* [TASK STATEMENT]:
Your answer must hold only the lines below from the line containing "From stdpp Require" through the line containing "Section lex.", each reproduced exactly.

* [EXERCISE MATERIAL]:
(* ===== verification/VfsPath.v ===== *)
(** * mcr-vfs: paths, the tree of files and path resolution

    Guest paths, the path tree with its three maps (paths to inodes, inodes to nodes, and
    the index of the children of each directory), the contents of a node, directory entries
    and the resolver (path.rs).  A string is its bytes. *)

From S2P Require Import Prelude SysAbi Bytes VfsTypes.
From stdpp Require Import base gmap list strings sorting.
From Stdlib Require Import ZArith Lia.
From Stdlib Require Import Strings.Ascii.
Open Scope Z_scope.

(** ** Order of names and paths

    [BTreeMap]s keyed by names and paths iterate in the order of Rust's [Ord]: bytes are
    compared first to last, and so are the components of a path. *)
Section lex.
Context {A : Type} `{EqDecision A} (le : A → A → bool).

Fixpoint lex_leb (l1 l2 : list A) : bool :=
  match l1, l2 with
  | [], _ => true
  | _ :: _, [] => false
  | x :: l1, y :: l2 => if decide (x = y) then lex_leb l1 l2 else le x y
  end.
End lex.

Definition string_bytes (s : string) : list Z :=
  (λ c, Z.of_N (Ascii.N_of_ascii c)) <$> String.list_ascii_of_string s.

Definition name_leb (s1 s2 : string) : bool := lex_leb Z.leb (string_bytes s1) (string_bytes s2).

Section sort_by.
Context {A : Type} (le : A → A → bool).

* [SOLUTION TO THE EXERCISE]:
From stdpp Require Import base gmap list strings sorting.
From Stdlib Require Import ZArith Lia.
From Stdlib Require Import Strings.Ascii.
Open Scope Z_scope.

(** ** Order of names and paths

    [BTreeMap]s keyed by names and paths iterate in the order of Rust's [Ord]: bytes are
    compared first to last, and so are the components of a path. *)
Section lex.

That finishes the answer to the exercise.